▶ [Task prompt] The answer must consist only of the lines from the line with "(** ** The primitives *)" to the line with "Lemma emits_Alive o", both included, exactly as they stand below.

▶ [Data to process]
+ + + +

(* ===== verification/TraceLogic.v ===== *)
(** * TraceLogic: what the events of a controller operation may be

    [emits o F m]: in whatever state (of mode [o], when one is given), all events
    that [m] adds to the log are among those [F] permits, and a cached verdict on
    systemd stays.  The lemmas follow the structure of the operations; the tactic
    [emit] applies them. *)
From stdpp Require Import pretty.
From S2P Require Import Prelude Config Host ProcIdent Launch Launchers Controller.
Open Scope Z_scope.

(** What is permitted: systemctl; [systemctl is-active] of some units; launching and
    signalling processes; asking for a configuration rewrite. *)
Record Permits := { f_systemctl : bool; f_probe : string → bool; f_spawn : bool; f_rewrite : bool }.

Section allowed.
Variable p : paths.

Definition allowed (F : Permits) (e : Event) : Prop :=
  match e with
  | ERun path args _ =>
      (path = systemctlBin → f_systemctl F = true ∨ ∃ unit, args = ["is-active"; unit] ∧ f_probe F unit = true) ∧
      (path = configrewrite p → f_rewrite F = true)
  | EStart _ _ _ | ESignal _ _ _ | ESignalGroup _ _ _ => f_spawn F = true
  | ENet what _ => HasPrefix what "REWRITE" = true → f_rewrite F = true
  | _ => True
  end.

(** A command that is neither systemctl nor the rewrite script. *)
Definition plain (path : string) : Prop := path ≠ systemctlBin ∧ path ≠ configrewrite p.

Definition emits {A} (o : option bool) (F : Permits) (m : M A) : Prop :=
  ∀ s, (∀ b, o = Some b → cl_mode s = Some b) →
  (∃ new, cl_log (m s).2 = new ++ cl_log s ∧ Forall (allowed F) new) ∧
  (∀ b, cl_mode s = Some b → cl_mode (m s).2 = Some b).

Lemma emits_ret {A} o F (a : A) : emits o F (mret a).
Proof. intros s _. split; [|done]. by exists []. Qed.

Lemma emits_bind {A B} o F (m : M A) (f : A → M B) :
  emits o F m → (∀ a, emits o F (f a)) → emits o F (m ≫= f).
Proof.
  intros Hm Hf s Hs. unfold mbind, M_bind. destruct (Hm s Hs) as [(n1 & H1 & F1) M1]. destruct (m s) as [a s1]. cbn in *.
  destruct (Hf a s1) as [(n2 & H2 & F2) M2]; [by auto|].
  split; [|by auto]. exists (n2 ++ n1). rewrite H2, H1, app_assoc. split; [done|]. by apply Forall_app.
Qed.

Lemma emits_ask {A} o F (answer : Log → A) ev : (∀ a, allowed F (ev a)) → emits o F (ask answer ev).
Proof. intros H s _. split; [|done]. exists [ev (answer (cl_log s))]. by repeat constructor. Qed.

Lemma emits_deep {A} o F (a : A) : emits o F (λ s, (a, set_deep s)).
Proof. intros s _. split; [|done]. by exists []. Qed.

Lemma emits_too_deep {A} o F (a : A) : emits o F (too_deep a).
Proof. apply emits_deep. Qed.

Lemma emits_for_each {A} o F (f : A → M unit) l : (∀ x, x ∈ l → emits o F (f x)) → emits o F (for_each f l).
Proof.
  induction l as [|x l IH]; intros H; [apply emits_ret|]. apply emits_bind; [apply H; by left|].
  intros _. apply IH. intros y Hy. apply H. by right.
Qed.

Lemma emits_collect {A B} o F (f : A → M (option B)) l : (∀ x, x ∈ l → emits o F (f x)) → emits o F (collect f l).
Proof.
  induction l as [|x l IH]; intros H; [apply emits_ret|]. apply emits_bind; [apply H; by left|].
  intros b. apply emits_bind; [|intros; apply emits_ret]. apply IH. intros y Hy. apply H. by right.
Qed.

Lemma emits_filterM {A} o F (f : A → M bool) l : (∀ x, x ∈ l → emits o F (f x)) → emits o F (filterM f l).
Proof.
  induction l as [|x l IH]; intros H; [apply emits_ret|]. apply emits_bind; [apply H; by left|].
  intros b. apply emits_bind; [|intros; apply emits_ret]. apply IH. intros y Hy. apply H. by right.
Qed.

Lemma emits_forallM {A} o F (f : A → M bool) l : (∀ x, x ∈ l → emits o F (f x)) → emits o F (forallM f l).
Proof.
  induction l as [|x l IH]; intros H; [apply emits_ret|]. apply emits_bind; [apply H; by left|].
  intros []; [|apply emits_ret]. apply IH. intros y Hy. apply H. by right.
Qed.

Lemma emits_mono {A} o F F' (m : M A) :
  (∀ e, allowed F e → allowed F' e) → emits o F m → emits o F' m.
Proof.
  intros HF Hm s Hs. destruct (Hm s Hs) as [(n & H1 & H2) M1]. split; [|done]. exists n. split; [done|].
  by eapply Forall_impl.
Qed.

Lemma emits_any {A} o F (m : M A) : emits None F m → emits o F m.
Proof. intros H s _. by apply H. Qed.
End allowed.

(** ** The rewrite script is none of the other commands *)
Fixpoint last_char (s : string) : option ascii :=
  match s with "" => None | String c "" => Some c | String _ s => last_char s end.

Lemma last_char_app a c b : last_char (a +:+ String c b) = last_char (String c b).
Proof. induction a as [|x a IH]; [done|]. rewrite string_app_cons. cbn [last_char]. destruct a; exact IH. Qed.

Lemma ends_differ s p : last_char s ≠ Some "e"%char → s ≠ configrewrite p.
Proof. intros Hs ->. apply Hs. apply last_char_app. Qed.

Lemma systemctl_not_script p : systemctlBin ≠ configrewrite p.
Proof. by apply ends_differ. Qed.

Lemma sudo_plain p : plain p sudoBin.
Proof. split; [done|by apply ends_differ]. Qed.

Create HintDb emits.
#[export] Hint Resolve emits_ret emits_too_deep emits_deep : emits.

Ltac emit_step :=
  match goal with
  | |- emits _ _ _ (mbind _ _) => apply emits_bind; [|intros ?]
  | |- emits _ _ _ (for_each _ _) => apply emits_for_each; intros ? ?
  | |- emits _ _ _ (collect _ _) => apply emits_collect; intros ? ?
  | |- emits _ _ _ (filterM _ _) => apply emits_filterM; intros ? ?
  | |- emits _ _ _ (forallM _ _) => apply emits_forallM; intros ? ?
  | |- emits _ _ _ (match ?x with _ => _ end) => destruct x eqn:?
  | |- _ => solve [eauto 3 with emits]
  end.
Ltac emit := repeat (cbv beta zeta; emit_step).

(** ** The primitives *)
Section primitives.
Variables (p : paths) (H : Host).

Lemma emits_Run o F path args : plain p path → emits p o F (Run H path args).
Proof. intros [H1 H2]. apply emits_ask. intros r. by split. Qed.

Lemma emits_Start o F path args : f_spawn F = true → emits p o F (Start H path args).
Proof. intros HF. by apply emits_ask. Qed.

Lemma emits_Signal o F pid sig : f_spawn F = true → emits p o F (Signal H pid sig).
Proof. intros HF. by apply emits_ask. Qed.

Lemma emits_SignalGroup o F pid sig : f_spawn F = true → emits p o F (SignalGroup H pid sig).
Proof. intros HF. by apply emits_ask. Qed.

Lemma emits_Net o F what : HasPrefix what "REWRITE" = false → emits p o F (Net H what).
Proof. intros Hw. apply emits_ask. intros r. cbn. congruence. Qed.

Lemma emits_Table o F : emits p o F (Table H). Proof. by apply emits_ask. Qed.
Lemma emits_Entry o F pid : emits p o F (Entry H pid). Proof. by apply emits_ask. Qed.
Lemma emits_Zombie o F pid : emits p o F (Zombie H pid). Proof. by apply emits_ask. Qed.
Lemma emits_Alive o F pid : emits p o F (processAlive H pid). Proof. by apply emits_ask. Qed.
Lemma emits_Stat o F path : emits p o F (Stat H path). Proof. by apply emits_ask. Qed.
Lemma emits_ReadFile o F path : emits p o F (ReadFile H path). Proof. by apply emits_ask. Qed.
Lemma emits_ReadDir o F path : emits p o F (ReadDir H path). Proof. by apply emits_ask. Qed.
Lemma emits_OpenFile o F path : emits p o F (OpenFile H path). Proof. by apply emits_ask. Qed.
Lemma emits_MkdirAll o F path : emits p o F (MkdirAll H path). Proof. by apply emits_ask. Qed.
Lemma emits_Remove o F path : emits p o F (Remove H path). Proof. by apply emits_ask. Qed.
Lemma emits_WriteFile o F path data : emits p o F (WriteFile H path data). Proof. by apply emits_ask. Qed.
Lemma emits_LookupGID o F g : emits p o F (LookupGID H g). Proof. by apply emits_ask. Qed.
Lemma emits_Chown o F path gid : emits p o F (Chown H path gid). Proof. by apply emits_ask. Qed.
Lemma emits_Done o F : emits p o F (Done H). Proof. by apply emits_ask. Qed.
Lemma emits_loadConfig o F : emits p o F (loadConfig H). Proof. by apply emits_ask. Qed.
Lemma emits_Directory o F : emits p o F (Directory H). Proof. by apply emits_ask. Qed.

Lemma emits_Now o F : emits p o F (Now H).
Proof. intros s _. split; [|done]. eexists [_]. by repeat constructor. Qed.
Lemma emits_After o F d : emits p o F (After H d).
Proof. intros s _. split; [|done]. eexists [_]. by repeat constructor. Qed.

Lemma emits_exists o F path : emits p o F (exists_ H path).
Proof. apply emits_bind; [apply emits_Stat|intros; apply emits_ret]. Qed.

Lemma emits_IsBooted o F : emits p o F (IsBooted H).
Proof.
  intros s Hs. unfold IsBooted. destruct (cl_booted s) as [b|]; [exact (emits_ret p o F b s Hs)|].
  destruct (emits_exists o F runSystemdDir s Hs) as [(n & H1 & H2) H3]. destruct (exists_ H runSystemdDir s) as [b s'].
  cbn in *. split; [by exists n|done].
Qed.

Lemma emits_enabled_targets o F targets failed : emits p o F (enabled_targets H targets failed).
Proof.
  revert failed. induction targets as [|t ts IH]; intros failed; cbn [enabled_targets]; [apply emits_ret|].
  apply emits_bind; [|intros [[]|]; [apply emits_ret|apply IH|apply IH]].
  apply emits_bind; [|intros; apply emits_ret]. apply emits_Run. split; [done|by apply ends_differ].
Qed.

(** A known mode is not asked for again. *)
Definition possible (o : option bool) (b : bool) : Prop := ∀ b', o = Some b' → b = b'.

Lemma emits_mode {A} o F (k : bool → M A) :
  (∀ b, possible o b → emits p o F (k b)) → emits p o F (IsSystemdMode H ≫= k).
Proof.
  intros Hk s Hs. unfold mbind, M_bind, IsSystemdMode. destruct (cl_mode s) as [b|] eqn:Eb.
  - pose proof (Hk b) as Hkb. rewrite <- Eb. apply Hkb; [intros b' Hb'; specialize (Hs b' Hb'); congruence|]. by rewrite Eb.
  - assert (Ho : o = None) by (destruct o as [b|]; [by specialize (Hs b eq_refl)|done]). subst o.
    destruct (emits_enabled_targets None F carbonioTargets false s ltac:(done)) as [(n1 & H1 & F1) _].
    unfold IsSystemdEnabled. destruct (enabled_targets H carbonioTargets false s) as [e s1]. cbn in H1.
    assert (Hgo : ∀ b s2, cl_log s2 = cl_log s1 →
      (∃ new, cl_log (k b s2).2 = new ++ cl_log s ∧ Forall (allowed p F) new) ∧ (∀ b', None = Some b' → cl_mode (k b s2).2 = Some b')).
    { intros b s2 Hs2. destruct (Hk b ltac:(done) s2 ltac:(done)) as [(n2 & H2 & F2) _]. split; [|done].
      exists (n2 ++ n1). rewrite H2, Hs2, H1, app_assoc. split; [done|]. by apply Forall_app. }
    destruct e as [b|]; by apply Hgo.
Qed.
End primitives.

#[export] Hint Resolve emits_Table emits_Entry emits_Zombie emits_Alive emits_Stat emits_ReadFile emits_ReadDir
  emits_OpenFile emits_MkdirAll emits_Remove emits_WriteFile emits_LookupGID emits_Chown emits_Done emits_loadConfig
  emits_Directory emits_Now emits_After emits_exists emits_IsBooted emits_Start emits_Signal emits_SignalGroup
  emits_Run : emits.
#[export] Hint Extern 1 (emits _ _ _ (Net _ _)) => apply emits_Net; reflexivity : emits.

(** ** Processes *)
Section processes.
Variables (p : paths) (H : Host) (o : option bool) (F : Permits).

Lemma emits_load : emits p o F (load H).
Proof.
  intros s Hs. unfold load. destruct (cl_snap s) as [t|]; [exact (emits_ret p o F t s Hs)|].
  destruct (emits_Table p H o F s Hs) as [(n & H1 & H2) H3]. destruct (Table H s) as [t s']. cbn in *. split; [by exists n|done].
Qed.
#[local] Hint Resolve emits_load : emits.

Lemma emits_scan t name : emits p o F (scan H t name).
Proof. unfold scan, scan_entries. emit. Qed.
#[local] Hint Resolve emits_scan : emits.

Lemma emits_scanProcesses name : emits p o F (scanProcesses H name).
Proof. unfold scanProcesses. emit. Qed.
#[local] Hint Resolve emits_scanProcesses : emits.

Lemma emits_readPidFile f : emits p o F (readPidFile H f).
Proof. unfold readPidFile. emit. Qed.
#[local] Hint Resolve emits_readPidFile : emits.

Lemma emits_isRunningByPidFile f : emits p o F (isRunningByPidFile H f).
Proof. unfold isRunningByPidFile. emit. Qed.

Lemma emits_pidBelongsTo ctx pid name : emits p o F (pidBelongsTo H ctx pid name).
Proof. unfold pidBelongsTo. emit. Qed.

Lemma emits_pidFromProcessName ctx name : emits p o F (pidFromProcessName H ctx name).
Proof. unfold pidFromProcessName, scanProcessesForStatus. emit. Qed.

Lemma emits_runningPID fuel reg ctx def : emits p o F (runningPID H fuel reg ctx def).
Proof.
  revert def. induction fuel as [|fuel IH]; intros def; cbn [runningPID]; pose proof emits_pidBelongsTo;
    pose proof emits_pidFromProcessName; emit.
Qed.

Lemma emits_running_pid reg ctx def : emits p o F (running_pid H reg ctx def).
Proof. apply emits_runningPID. Qed.

Lemma emits_poll_once pid deadline : emits p o F (poll_once H pid deadline).
Proof. unfold poll_once. emit. Qed.
#[local] Hint Resolve emits_poll_once : emits.

Lemma emits_pollUntilExit pid t i : emits p o F (pollUntilExit H pid t i).
Proof.
  unfold pollUntilExit. emit. generalize (a + t). generalize (poll_fuel t i). intros fuel d.
  induction fuel as [|fuel IH]; cbn [poll_loop]; emit.
Qed.

Hypothesis Hspawn : f_spawn F = true.

Lemma emits_signalPID pid sig : emits p o F (signalPID H pid sig).
Proof. unfold signalPID. emit. Qed.
#[local] Hint Resolve emits_signalPID emits_pollUntilExit : emits.

Lemma emits_waitAndEscalate pids t : emits p o F (waitAndEscalate H pids t).
Proof.
  unfold waitAndEscalate. emit. generalize (a + t). generalize (poll_fuel t 200). intros fuel d. revert pids.
  induction fuel as [|fuel IH]; intros pids; cbn [escalate_loop]; unfold escalate_round; emit.
Qed.
#[local] Hint Resolve emits_waitAndEscalate : emits.

Lemma emits_killProcess name : emits p o F (killProcess H name).
Proof. unfold killProcess. emit. Qed.

Lemma emits_gracefulStopViaPidfile ctx f n pn t : emits p o F (gracefulStopViaPidfile H ctx f n pn t).
Proof. unfold gracefulStopViaPidfile, pidsByIdentity, gracefulStopPID. pose proof emits_pidBelongsTo. emit. Qed.

Hypothesis Hsudo : plain p sudoBin.

Lemma emits_sudoKill pid sig g : emits p o F (sudoKill H pid sig g).
Proof. unfold sudoKill. emit. Qed.
#[local] Hint Resolve emits_sudoKill : emits.

Lemma emits_killByPID pid : emits p o F (killByPIDWithGroupAndSudo H pid).
Proof. unfold killByPIDWithGroupAndSudo. emit. Qed.
End processes.

#[export] Hint Resolve emits_load emits_scanProcesses emits_readPidFile emits_isRunningByPidFile emits_pidBelongsTo
  emits_pidFromProcessName emits_running_pid emits_runningPID emits_pollUntilExit emits_signalPID emits_waitAndEscalate emits_killProcess
  emits_gracefulStopViaPidfile emits_sudoKill emits_killByPID : emits.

+ + + +

▶ [Response area]
(** ** The primitives *)
Section primitives.
Variables (p : paths) (H : Host).

Lemma emits_Run o F path args : plain p path → emits p o F (Run H path args).
Proof. intros [H1 H2]. apply emits_ask. intros r. by split. Qed.

Lemma emits_Start o F path args : f_spawn F = true → emits p o F (Start H path args).
Proof. intros HF. by apply emits_ask. Qed.

Lemma emits_Signal o F pid sig : f_spawn F = true → emits p o F (Signal H pid sig).
Proof. intros HF. by apply emits_ask. Qed.

Lemma emits_SignalGroup o F pid sig : f_spawn F = true → emits p o F (SignalGroup H pid sig).
Proof. intros HF. by apply emits_ask. Qed.

Lemma emits_Net o F what : HasPrefix what "REWRITE" = false → emits p o F (Net H what).
Proof. intros Hw. apply emits_ask. intros r. cbn. congruence. Qed.

Lemma emits_Table o F : emits p o F (Table H). Proof. by apply emits_ask. Qed.
Lemma emits_Entry o F pid : emits p o F (Entry H pid). Proof. by apply emits_ask. Qed.
Lemma emits_Zombie o F pid : emits p o F (Zombie H pid). Proof. by apply emits_ask. Qed.
Lemma emits_Alive o F pid : emits p o F (processAlive H pid). Proof. by apply emits_ask. Qed.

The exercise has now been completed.